» **Task to complete**:
Set down exactly the lines below between the line holding "(** [s.includes(sub)], to" and the line holding "with (String.prefix sub", inclusive; no other line belongs in the answer.

» **Materials provided**:

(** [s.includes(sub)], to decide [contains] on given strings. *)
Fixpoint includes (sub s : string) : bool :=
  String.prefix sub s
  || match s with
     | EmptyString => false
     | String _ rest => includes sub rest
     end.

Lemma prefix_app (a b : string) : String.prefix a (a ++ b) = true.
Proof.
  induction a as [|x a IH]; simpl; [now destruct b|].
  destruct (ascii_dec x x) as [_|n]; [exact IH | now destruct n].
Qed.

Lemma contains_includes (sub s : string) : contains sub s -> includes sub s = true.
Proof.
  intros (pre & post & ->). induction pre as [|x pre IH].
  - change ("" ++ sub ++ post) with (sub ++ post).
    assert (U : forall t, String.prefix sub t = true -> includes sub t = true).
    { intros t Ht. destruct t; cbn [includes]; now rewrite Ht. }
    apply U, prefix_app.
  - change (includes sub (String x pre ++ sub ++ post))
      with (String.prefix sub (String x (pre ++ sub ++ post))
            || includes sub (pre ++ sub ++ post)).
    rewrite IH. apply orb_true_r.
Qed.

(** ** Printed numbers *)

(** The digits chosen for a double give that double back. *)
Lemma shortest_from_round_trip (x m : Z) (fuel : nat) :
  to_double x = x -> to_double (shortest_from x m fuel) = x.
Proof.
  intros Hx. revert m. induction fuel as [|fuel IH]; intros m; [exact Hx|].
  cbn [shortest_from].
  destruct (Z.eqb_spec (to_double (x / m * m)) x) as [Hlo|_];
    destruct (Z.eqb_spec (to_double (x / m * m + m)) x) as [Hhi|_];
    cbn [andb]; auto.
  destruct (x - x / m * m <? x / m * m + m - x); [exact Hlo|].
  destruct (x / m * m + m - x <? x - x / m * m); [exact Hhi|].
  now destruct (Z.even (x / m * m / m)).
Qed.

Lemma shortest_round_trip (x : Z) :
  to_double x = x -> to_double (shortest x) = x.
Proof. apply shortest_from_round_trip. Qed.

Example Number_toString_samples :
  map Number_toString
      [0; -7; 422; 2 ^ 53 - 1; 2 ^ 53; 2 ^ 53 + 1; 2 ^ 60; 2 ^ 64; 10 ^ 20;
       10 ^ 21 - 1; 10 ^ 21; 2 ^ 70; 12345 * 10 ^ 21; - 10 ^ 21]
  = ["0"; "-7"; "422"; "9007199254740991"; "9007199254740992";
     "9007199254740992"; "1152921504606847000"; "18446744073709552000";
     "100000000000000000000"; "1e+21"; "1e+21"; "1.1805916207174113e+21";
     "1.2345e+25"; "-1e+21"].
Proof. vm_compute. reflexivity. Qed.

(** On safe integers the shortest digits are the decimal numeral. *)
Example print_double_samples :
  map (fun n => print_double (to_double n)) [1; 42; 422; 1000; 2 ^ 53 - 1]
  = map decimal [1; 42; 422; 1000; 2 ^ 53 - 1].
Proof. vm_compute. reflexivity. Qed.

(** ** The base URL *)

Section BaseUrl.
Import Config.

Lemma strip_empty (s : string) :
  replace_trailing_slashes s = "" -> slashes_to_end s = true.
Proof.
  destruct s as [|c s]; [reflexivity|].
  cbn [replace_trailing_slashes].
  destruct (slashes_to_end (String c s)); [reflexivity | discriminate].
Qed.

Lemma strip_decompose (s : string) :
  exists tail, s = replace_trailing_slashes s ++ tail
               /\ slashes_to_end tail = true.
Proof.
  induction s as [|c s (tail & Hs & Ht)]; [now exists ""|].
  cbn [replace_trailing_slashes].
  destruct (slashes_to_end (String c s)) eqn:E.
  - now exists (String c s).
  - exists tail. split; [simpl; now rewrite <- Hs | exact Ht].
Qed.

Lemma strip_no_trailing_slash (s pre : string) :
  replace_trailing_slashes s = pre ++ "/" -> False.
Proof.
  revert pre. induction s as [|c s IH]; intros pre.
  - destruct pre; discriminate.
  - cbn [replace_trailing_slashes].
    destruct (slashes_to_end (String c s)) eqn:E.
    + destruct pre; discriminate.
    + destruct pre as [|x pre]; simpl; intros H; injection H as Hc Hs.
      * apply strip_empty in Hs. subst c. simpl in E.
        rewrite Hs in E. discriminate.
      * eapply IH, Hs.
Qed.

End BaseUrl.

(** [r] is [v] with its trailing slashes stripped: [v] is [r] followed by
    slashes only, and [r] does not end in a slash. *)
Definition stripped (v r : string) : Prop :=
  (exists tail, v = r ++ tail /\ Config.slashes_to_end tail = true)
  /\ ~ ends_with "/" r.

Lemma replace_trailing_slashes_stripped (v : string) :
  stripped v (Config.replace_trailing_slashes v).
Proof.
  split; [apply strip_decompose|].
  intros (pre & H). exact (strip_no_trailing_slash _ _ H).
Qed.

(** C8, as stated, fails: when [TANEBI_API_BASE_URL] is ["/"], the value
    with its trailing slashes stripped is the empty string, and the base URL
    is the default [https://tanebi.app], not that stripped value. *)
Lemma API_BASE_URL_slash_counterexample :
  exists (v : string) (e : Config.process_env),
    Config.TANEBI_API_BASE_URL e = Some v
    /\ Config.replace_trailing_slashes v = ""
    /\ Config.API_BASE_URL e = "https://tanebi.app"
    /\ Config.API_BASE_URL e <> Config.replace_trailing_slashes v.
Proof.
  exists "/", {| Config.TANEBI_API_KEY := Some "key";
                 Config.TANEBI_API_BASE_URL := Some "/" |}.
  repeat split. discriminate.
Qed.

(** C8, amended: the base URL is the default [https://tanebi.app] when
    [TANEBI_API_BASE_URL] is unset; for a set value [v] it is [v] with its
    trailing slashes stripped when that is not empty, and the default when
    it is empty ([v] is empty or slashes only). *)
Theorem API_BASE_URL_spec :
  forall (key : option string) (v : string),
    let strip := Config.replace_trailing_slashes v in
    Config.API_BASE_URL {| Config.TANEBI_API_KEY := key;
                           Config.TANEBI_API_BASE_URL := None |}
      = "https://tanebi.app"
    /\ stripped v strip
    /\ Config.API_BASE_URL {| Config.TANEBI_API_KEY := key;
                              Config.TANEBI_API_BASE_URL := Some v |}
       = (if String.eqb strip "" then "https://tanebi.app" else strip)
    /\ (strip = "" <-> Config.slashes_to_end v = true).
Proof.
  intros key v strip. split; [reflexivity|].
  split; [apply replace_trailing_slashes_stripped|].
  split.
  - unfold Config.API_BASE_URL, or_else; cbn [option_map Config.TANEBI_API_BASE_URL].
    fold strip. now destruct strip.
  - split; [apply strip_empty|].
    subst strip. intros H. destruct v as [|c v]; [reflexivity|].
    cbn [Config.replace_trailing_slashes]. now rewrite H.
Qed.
...
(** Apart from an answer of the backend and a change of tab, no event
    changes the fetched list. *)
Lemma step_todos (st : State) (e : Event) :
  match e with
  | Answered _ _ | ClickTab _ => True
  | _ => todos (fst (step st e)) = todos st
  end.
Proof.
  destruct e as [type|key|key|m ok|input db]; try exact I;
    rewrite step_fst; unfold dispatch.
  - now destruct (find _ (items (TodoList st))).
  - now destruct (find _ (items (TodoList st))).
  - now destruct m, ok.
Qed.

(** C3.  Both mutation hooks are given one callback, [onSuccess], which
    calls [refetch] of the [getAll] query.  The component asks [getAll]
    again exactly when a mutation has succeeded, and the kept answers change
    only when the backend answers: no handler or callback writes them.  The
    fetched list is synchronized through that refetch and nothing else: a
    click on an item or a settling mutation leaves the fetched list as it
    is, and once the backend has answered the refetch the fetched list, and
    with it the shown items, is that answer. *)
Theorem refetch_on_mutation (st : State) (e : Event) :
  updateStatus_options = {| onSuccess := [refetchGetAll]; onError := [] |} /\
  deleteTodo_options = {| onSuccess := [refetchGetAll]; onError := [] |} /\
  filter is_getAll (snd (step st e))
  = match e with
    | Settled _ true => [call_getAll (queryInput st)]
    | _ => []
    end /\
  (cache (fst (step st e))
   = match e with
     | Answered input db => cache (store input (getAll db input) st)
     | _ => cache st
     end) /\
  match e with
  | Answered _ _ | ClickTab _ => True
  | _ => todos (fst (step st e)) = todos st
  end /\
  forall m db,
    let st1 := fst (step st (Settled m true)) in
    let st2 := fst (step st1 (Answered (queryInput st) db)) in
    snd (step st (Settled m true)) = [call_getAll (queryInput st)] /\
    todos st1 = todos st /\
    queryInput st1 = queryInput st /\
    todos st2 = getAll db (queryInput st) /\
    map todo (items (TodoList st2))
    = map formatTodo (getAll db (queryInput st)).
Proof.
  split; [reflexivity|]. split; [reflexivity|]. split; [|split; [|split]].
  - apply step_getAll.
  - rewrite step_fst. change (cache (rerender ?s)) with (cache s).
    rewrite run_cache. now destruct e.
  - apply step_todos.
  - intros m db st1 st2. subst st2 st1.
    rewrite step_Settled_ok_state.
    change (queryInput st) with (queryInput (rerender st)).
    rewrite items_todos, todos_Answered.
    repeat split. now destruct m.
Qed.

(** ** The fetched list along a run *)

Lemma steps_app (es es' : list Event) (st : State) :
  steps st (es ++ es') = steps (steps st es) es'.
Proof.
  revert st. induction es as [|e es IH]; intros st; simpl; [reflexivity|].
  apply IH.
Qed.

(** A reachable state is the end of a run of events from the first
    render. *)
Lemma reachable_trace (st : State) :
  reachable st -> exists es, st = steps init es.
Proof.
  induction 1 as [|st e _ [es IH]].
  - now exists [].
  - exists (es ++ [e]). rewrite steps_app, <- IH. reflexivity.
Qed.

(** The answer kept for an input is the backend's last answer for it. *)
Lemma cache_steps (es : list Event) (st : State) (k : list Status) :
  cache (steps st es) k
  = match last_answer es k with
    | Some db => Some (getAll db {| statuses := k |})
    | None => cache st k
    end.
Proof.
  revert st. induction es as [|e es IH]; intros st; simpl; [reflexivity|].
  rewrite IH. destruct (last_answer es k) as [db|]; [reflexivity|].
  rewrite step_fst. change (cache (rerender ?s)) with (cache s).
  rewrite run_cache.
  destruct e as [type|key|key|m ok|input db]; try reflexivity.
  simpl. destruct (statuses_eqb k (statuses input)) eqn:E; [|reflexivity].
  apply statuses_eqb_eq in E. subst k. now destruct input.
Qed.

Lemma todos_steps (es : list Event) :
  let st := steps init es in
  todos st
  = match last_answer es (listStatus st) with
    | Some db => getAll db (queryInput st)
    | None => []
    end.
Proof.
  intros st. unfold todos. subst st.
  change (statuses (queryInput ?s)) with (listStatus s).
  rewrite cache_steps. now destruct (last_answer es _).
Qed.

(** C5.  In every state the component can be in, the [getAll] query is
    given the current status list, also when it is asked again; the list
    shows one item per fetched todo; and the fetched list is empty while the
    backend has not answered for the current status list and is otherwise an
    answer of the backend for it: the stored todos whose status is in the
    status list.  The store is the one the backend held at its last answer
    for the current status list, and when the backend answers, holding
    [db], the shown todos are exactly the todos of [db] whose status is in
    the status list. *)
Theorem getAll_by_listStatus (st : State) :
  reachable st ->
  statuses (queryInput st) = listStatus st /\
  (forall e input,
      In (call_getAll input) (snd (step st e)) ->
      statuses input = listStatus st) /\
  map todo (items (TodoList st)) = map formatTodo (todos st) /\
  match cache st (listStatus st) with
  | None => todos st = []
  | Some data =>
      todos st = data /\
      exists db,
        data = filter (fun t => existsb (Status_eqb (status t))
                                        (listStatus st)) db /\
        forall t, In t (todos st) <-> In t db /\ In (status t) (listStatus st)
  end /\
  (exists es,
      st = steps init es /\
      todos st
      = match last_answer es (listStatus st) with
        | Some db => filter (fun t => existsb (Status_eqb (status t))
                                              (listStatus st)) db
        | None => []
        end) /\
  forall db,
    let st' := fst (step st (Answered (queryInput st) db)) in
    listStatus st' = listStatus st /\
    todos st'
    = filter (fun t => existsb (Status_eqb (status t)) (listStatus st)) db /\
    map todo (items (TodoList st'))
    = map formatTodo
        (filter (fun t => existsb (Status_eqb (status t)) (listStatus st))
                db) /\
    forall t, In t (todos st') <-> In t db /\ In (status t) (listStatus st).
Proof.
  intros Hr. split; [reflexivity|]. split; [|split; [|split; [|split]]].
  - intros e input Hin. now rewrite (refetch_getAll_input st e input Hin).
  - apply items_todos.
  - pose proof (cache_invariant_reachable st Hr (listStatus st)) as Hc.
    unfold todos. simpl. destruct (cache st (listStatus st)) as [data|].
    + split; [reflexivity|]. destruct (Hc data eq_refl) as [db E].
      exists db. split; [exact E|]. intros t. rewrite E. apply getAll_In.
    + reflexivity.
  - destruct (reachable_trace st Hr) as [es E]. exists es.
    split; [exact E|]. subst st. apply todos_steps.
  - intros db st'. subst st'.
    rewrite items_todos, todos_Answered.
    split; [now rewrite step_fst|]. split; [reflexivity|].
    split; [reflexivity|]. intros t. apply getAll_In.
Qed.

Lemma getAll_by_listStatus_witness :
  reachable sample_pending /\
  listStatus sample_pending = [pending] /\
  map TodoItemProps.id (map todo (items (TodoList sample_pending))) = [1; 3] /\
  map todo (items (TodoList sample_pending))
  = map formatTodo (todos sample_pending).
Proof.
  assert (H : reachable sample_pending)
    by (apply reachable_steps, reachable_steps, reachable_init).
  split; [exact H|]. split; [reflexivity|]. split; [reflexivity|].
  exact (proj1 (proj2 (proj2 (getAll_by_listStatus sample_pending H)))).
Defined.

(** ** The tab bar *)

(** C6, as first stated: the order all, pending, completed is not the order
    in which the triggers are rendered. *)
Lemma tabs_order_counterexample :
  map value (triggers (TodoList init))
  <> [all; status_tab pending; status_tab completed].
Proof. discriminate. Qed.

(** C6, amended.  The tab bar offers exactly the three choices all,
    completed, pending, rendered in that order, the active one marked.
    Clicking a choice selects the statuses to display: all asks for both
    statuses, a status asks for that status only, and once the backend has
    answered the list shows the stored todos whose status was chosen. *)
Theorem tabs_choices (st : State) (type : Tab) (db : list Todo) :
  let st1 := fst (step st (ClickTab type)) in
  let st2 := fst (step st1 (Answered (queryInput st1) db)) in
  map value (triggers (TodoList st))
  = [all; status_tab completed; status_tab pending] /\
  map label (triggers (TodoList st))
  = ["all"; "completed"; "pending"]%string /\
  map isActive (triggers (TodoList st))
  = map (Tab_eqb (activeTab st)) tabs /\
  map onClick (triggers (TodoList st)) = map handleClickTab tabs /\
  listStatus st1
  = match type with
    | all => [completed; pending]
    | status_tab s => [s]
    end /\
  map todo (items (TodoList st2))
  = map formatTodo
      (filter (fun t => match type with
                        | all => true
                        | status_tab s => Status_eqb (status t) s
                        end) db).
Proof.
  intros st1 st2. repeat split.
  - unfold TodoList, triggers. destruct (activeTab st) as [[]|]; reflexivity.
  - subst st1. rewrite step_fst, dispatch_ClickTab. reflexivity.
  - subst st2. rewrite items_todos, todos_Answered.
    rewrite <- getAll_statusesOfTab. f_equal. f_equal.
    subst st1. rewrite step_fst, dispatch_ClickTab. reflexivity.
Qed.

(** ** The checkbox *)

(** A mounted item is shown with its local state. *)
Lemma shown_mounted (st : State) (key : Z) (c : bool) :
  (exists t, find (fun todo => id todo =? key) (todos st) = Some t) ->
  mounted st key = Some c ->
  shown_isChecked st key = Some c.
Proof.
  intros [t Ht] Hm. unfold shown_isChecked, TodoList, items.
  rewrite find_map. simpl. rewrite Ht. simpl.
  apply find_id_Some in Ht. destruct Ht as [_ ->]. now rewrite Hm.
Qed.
==
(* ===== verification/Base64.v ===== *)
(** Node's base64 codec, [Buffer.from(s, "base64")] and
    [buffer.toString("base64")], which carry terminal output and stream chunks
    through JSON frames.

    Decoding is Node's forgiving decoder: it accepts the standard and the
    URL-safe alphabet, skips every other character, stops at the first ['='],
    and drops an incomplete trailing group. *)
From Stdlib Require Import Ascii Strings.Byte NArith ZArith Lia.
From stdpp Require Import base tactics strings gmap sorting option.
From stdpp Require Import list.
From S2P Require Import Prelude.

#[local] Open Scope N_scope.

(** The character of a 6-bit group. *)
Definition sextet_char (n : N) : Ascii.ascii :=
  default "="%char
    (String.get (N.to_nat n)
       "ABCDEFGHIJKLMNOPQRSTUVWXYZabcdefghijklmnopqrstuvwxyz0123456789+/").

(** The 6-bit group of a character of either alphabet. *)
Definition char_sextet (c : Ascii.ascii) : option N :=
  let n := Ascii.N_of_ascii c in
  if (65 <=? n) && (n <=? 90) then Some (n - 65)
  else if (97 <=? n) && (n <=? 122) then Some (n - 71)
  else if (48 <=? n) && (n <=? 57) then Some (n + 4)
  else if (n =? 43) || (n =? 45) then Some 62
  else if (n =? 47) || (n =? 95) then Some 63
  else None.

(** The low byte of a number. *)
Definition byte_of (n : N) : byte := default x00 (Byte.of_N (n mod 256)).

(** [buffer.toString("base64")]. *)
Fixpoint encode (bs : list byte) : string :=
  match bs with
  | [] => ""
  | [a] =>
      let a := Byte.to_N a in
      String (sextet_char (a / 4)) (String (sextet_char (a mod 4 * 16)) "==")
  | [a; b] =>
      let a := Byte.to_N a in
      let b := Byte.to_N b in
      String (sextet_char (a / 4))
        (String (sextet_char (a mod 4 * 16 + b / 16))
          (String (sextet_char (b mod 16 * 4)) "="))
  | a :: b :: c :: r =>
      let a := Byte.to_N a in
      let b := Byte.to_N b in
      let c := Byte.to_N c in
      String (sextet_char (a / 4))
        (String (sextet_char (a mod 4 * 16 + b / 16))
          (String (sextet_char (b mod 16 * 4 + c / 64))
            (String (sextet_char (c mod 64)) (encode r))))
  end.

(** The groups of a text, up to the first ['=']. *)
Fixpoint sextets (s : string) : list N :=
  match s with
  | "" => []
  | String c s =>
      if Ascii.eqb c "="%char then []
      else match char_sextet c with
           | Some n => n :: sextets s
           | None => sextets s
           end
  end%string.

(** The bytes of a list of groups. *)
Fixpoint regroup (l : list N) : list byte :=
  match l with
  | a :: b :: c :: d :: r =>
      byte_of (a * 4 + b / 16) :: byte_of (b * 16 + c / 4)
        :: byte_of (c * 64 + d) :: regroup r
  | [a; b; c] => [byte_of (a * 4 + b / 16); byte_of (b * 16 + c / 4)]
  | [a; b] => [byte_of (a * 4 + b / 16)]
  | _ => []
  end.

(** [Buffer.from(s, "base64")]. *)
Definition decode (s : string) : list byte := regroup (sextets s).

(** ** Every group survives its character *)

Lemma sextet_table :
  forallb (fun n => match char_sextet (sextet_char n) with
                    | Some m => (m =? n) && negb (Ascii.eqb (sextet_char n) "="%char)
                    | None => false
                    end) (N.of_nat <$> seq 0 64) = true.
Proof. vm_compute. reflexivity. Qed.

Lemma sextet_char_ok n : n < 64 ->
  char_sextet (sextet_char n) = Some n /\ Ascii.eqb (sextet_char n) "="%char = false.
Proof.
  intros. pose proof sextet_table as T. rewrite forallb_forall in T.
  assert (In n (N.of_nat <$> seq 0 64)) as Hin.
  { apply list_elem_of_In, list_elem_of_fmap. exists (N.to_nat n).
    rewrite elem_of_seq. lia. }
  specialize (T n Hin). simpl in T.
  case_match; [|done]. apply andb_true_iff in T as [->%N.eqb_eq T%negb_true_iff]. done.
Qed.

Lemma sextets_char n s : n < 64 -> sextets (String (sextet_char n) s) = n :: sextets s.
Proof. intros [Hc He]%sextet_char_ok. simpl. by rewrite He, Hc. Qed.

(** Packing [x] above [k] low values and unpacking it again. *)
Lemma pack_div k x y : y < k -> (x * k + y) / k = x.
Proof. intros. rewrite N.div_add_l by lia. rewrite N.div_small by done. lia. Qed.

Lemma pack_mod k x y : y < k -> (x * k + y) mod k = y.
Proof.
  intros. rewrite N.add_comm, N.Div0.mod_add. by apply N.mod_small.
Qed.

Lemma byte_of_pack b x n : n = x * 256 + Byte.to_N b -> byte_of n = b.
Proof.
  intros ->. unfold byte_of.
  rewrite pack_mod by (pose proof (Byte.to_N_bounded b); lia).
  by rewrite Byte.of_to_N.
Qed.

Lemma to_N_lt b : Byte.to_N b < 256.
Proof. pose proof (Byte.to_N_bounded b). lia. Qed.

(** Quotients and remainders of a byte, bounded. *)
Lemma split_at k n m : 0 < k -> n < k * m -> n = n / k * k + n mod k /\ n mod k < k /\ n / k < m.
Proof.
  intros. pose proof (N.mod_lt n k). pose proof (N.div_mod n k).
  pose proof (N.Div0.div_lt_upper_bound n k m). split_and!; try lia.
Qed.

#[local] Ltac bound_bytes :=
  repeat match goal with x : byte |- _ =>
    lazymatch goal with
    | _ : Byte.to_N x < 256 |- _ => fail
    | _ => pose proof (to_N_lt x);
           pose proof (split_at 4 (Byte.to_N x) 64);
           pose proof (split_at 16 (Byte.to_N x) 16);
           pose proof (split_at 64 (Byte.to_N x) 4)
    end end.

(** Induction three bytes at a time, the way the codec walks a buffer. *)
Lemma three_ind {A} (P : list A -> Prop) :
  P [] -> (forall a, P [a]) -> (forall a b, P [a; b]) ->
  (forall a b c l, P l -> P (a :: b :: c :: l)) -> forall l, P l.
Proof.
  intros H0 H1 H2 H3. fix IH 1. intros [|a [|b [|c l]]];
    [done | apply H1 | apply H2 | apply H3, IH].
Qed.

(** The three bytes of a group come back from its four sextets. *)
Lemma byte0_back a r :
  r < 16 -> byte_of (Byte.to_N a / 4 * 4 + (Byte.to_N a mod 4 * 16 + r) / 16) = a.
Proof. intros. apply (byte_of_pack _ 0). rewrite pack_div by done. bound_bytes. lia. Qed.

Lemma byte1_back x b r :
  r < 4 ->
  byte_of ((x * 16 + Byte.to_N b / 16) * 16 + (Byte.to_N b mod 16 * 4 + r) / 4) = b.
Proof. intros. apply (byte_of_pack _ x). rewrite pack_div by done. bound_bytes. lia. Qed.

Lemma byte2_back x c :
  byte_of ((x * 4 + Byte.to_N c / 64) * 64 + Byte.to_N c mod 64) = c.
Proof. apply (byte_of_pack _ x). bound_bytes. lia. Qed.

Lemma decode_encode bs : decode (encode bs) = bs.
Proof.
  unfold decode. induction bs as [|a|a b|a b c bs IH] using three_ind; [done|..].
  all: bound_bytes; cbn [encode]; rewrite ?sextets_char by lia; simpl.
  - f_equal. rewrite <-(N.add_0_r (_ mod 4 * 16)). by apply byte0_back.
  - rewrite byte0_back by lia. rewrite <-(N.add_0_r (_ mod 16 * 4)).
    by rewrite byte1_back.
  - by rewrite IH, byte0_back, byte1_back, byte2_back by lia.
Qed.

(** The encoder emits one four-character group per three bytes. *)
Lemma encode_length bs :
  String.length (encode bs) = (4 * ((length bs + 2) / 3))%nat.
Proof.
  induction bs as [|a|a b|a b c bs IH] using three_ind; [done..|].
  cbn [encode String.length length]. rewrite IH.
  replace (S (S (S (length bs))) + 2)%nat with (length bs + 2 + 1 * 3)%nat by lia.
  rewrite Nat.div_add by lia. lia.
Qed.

» **Exercise response**:
(** [s.includes(sub)], to decide [contains] on given strings. *)
Fixpoint includes (sub s : string) : bool :=
  String.prefix sub s
  || match s with
     | EmptyString => false
     | String _ rest => includes sub rest
     end.

Lemma prefix_app (a b : string) : String.prefix a (a ++ b) = true.
Proof.
  induction a as [|x a IH]; simpl; [now destruct b|].
  destruct (ascii_dec x x) as [_|n]; [exact IH | now destruct n].
Qed.

Lemma contains_includes (sub s : string) : contains sub s -> includes sub s = true.
Proof.
  intros (pre & post & ->). induction pre as [|x pre IH].
  - change ("" ++ sub ++ post) with (sub ++ post).
    assert (U : forall t, String.prefix sub t = true -> includes sub t = true).
    { intros t Ht. destruct t; cbn [includes]; now rewrite Ht. }
    apply U, prefix_app.
  - change (includes sub (String x pre ++ sub ++ post))
      with (String.prefix sub (String x (pre ++ sub ++ post))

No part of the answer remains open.